Kebahagiaan tengah dirasakan oleh keluarga Jasmine. Kehadiran putri ke dua membuat keluarga itu pun menyambut bahagia putri cantik yang bernama Zahra Sidra Hanifah. Bagaimana reaksi Baba Hadi kalau bangun-bangun lihat putri cantiknya yah?
setelah cukup lama Hadi pingsan, kini laki-laki itu pun merasakan pendengarannya terganggu. Terusik dengan tangisan bayi. Kedua bola matanya langsung terbuka ketika ia ingat kalau barusan istrinya melahirkan. Namun, betapa kagetnya Hadi ketika dalam ruangan itu ternyata ada banyak orang termasuk papahnya juga. Ia jadi bingung seberapa lamanya kah ia pingsan?
"Papah, kenapa ada di sini?" tanya Hadi dengan pandangan mata yang bingung. Apalagi ia juga melihat dalam ruangan dia dan istrinya tidur bersama dalam satu ranjang yang sama.
"Kamu kenapa payah banget.
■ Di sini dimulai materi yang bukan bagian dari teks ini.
Definition standardize (self : obj) (fig : figure) : M figure :=
  (* y axes *)
  title_font ← getattr self "axis_title_font";
  tickfont ← getattr self "tick_font";
  showgrid ← getattr self "showgrid";
  gridcolor ← getattr self "gridcolor";
  gridwidth ← getattr self "gridwidth";
  fig ← Fig.update_yaxes fig
    [ ("title_font", title_font); ("tickfont", tickfont); ("showgrid", showgrid);
      ("gridcolor", gridcolor); ("gridwidth", gridwidth) ];
  (* x axes *)
  title_font ← getattr self "axis_title_font";
  tickfont ← getattr self "tick_font";
  showgrid ← getattr self "showgrid";
  gridcolor ← getattr self "gridcolor";
  gridwidth ← getattr self "gridwidth";
  fig ← Fig.update_xaxes fig
    [ ("title_font", title_font); ("tickfont", tickfont); ("showgrid", showgrid);
      ("gridcolor", gridcolor); ("gridwidth", gridwidth) ];
  (* layout; [title_x] is not passed on *)
  title_font ← getattr self "title_font";
  legend_font ← getattr self "legend_font";
  template ← getattr self "template";
  height ← getattr self "height";
  width ← getattr self "width";
  fig ← Fig.update_layout fig
    [ ("title_font", title_font); ("legend_font", legend_font); ("template", template);
      ("height", height); ("width", width) ];
  (* annotations *)
  match layout_annotations (fig_layout fig) with
  | Some annotations =>
      annotations' ← set_annotation_fonts self annotations;
      mret (Figure (fig_yaxes fig) (fig_xaxes fig)
              (Layout (layout_props (fig_layout fig)) (Some annotations')))
  | None => mret fig
  end.

End Standardize.

(** Observations on an instance: the dictionary behind a font attribute
    and the value of [self.<name>["size"]]. *)
Definition font (self : obj) (h : heap) (name : string) : option dict :=
  match self !! name with
  | Some (VRef l) => h !! l
  | _ => None
  end.

Definition font_size (self : obj) (h : heap) (name : string) : option value :=
  d ← font self h name; d !! "size".

End PlotlyFormatter.

(** * Vocabulary of the statements *)

Import PlotlyFormatter.

(** ** Options and defaults *)

(** The keys the constructor recognizes, in the order of [defaults]. *)
Definition recognized : list string :=
  [ "title_font"; "subtitle_font"; "subtitle_ratio"; "axis_title_font";
    "axis_title_ratio"; "tick_font"; "tick_font_ratio"; "legend_font";
    "legend_font_ratio"; "showgrid"; "gridcolor"; "gridwidth"; "template";
    "title_x"; "width"; "height" ].

(** The font options whose size the constructor derives, and all the font
    options. *)
Definition derived_fonts : list string :=
  [ "subtitle_font"; "axis_title_font"; "tick_font"; "legend_font" ].

Definition fonts : list string := "title_font" :: derived_fonts.

Definition ratios : list string :=
  [ "subtitle_ratio"; "axis_title_ratio"; "tick_font_ratio"; "legend_font_ratio" ].

(** The entries of [defaults] once its five dictionaries are created. *)
Definition entries (title_font subtitle_font axis_title_font tick_font legend_font : value)
    : list (string * value) :=
  [ ("title_font", title_font);
    ("subtitle_font", subtitle_font);
    ("subtitle_ratio", VFloat F64.lit_0_95);
    ("axis_title_font", axis_title_font);
    ("axis_title_ratio", VFloat F64.lit_0_9);
    ("tick_font", tick_font);
    ("tick_font_ratio", VFloat F64.lit_0_9);
    ("legend_font", legend_font);
    ("legend_font_ratio", VFloat F64.lit_0_9);
    ("showgrid", VBool true);
    ("gridcolor", VStr "LightGray");
    ("gridwidth", VInt 1);
    ("template", VStr "simple_white");
    ("title_x", VFloat F64.lit_0_5);
    ("width", VInt 3200);
    ("height", VInt 800) ].

(** The heap after [defaults]: five new dictionaries next to what was there. *)
Definition with_defaults (lt ls la lk ll : loc) (h : heap) : heap :=
  <[ll := default_font]> (<[lk := default_font]> (<[la := default_font]>
    (<[ls := default_font]> (<[lt := default_title_font]> h)))).

(** ** Size assignments *)

(** The value the constructor stores for a base size [s] and a ratio [r]:
    [int(s * r)]. *)
Definition derived (s r : value) : result value :=
  p ← Py.mul s r; Py.int p.

(** One size assignment of [__init__], as a relation between the heap
    before and the heap after. *)
Definition derives (self : obj) (target base ratio : string) (h h' : heap) : Prop :=
  ∃ lb db s r n lt dt,
    self !! base = Some (VRef lb) ∧ h !! lb = Some db ∧ db !! "size" = Some s ∧
    self !! ratio = Some r ∧ derived s r = Val (VInt n) ∧
    self !! target = Some (VRef lt) ∧ h !! lt = Some dt ∧
    h' = <[lt := <["size" := VInt n]> dt]> h.

(** The four size assignments, which run once the attributes are set. *)
Definition derive_sizes (self : obj) : M unit :=
  derive_size self "subtitle_font" "title_font" "subtitle_ratio";;
  derive_size self "axis_title_font" "title_font" "axis_title_ratio";;
  derive_size self "tick_font" "axis_title_font" "tick_font_ratio";;
  derive_size self "legend_font" "title_font" "legend_font_ratio".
Istri kamu yang lahiran kenapa kamu yang pingsan," sembur Ahmad, bukanya menjawab pertanyaan dari Hadi, malah kesempatan emas mengejek putranya.
"Pusing Pah," jawab Hadi dengan menggaruk tengkuk lehernya, karena laki-laki itu pun tidak menyangka bakal pingsan.
Setelahnya ia menatap Mimin yang sedang duduk bersandar di tumpukan bantal yang cukup tinggi. Pandangan Hadi dan Mimin bertemu, lalu laki-laki itu pun menangis sedih, campur bahagia.
"Terima kasih, sudah berjuang buat anak kita," ucap Hadi dengan suara yang parau.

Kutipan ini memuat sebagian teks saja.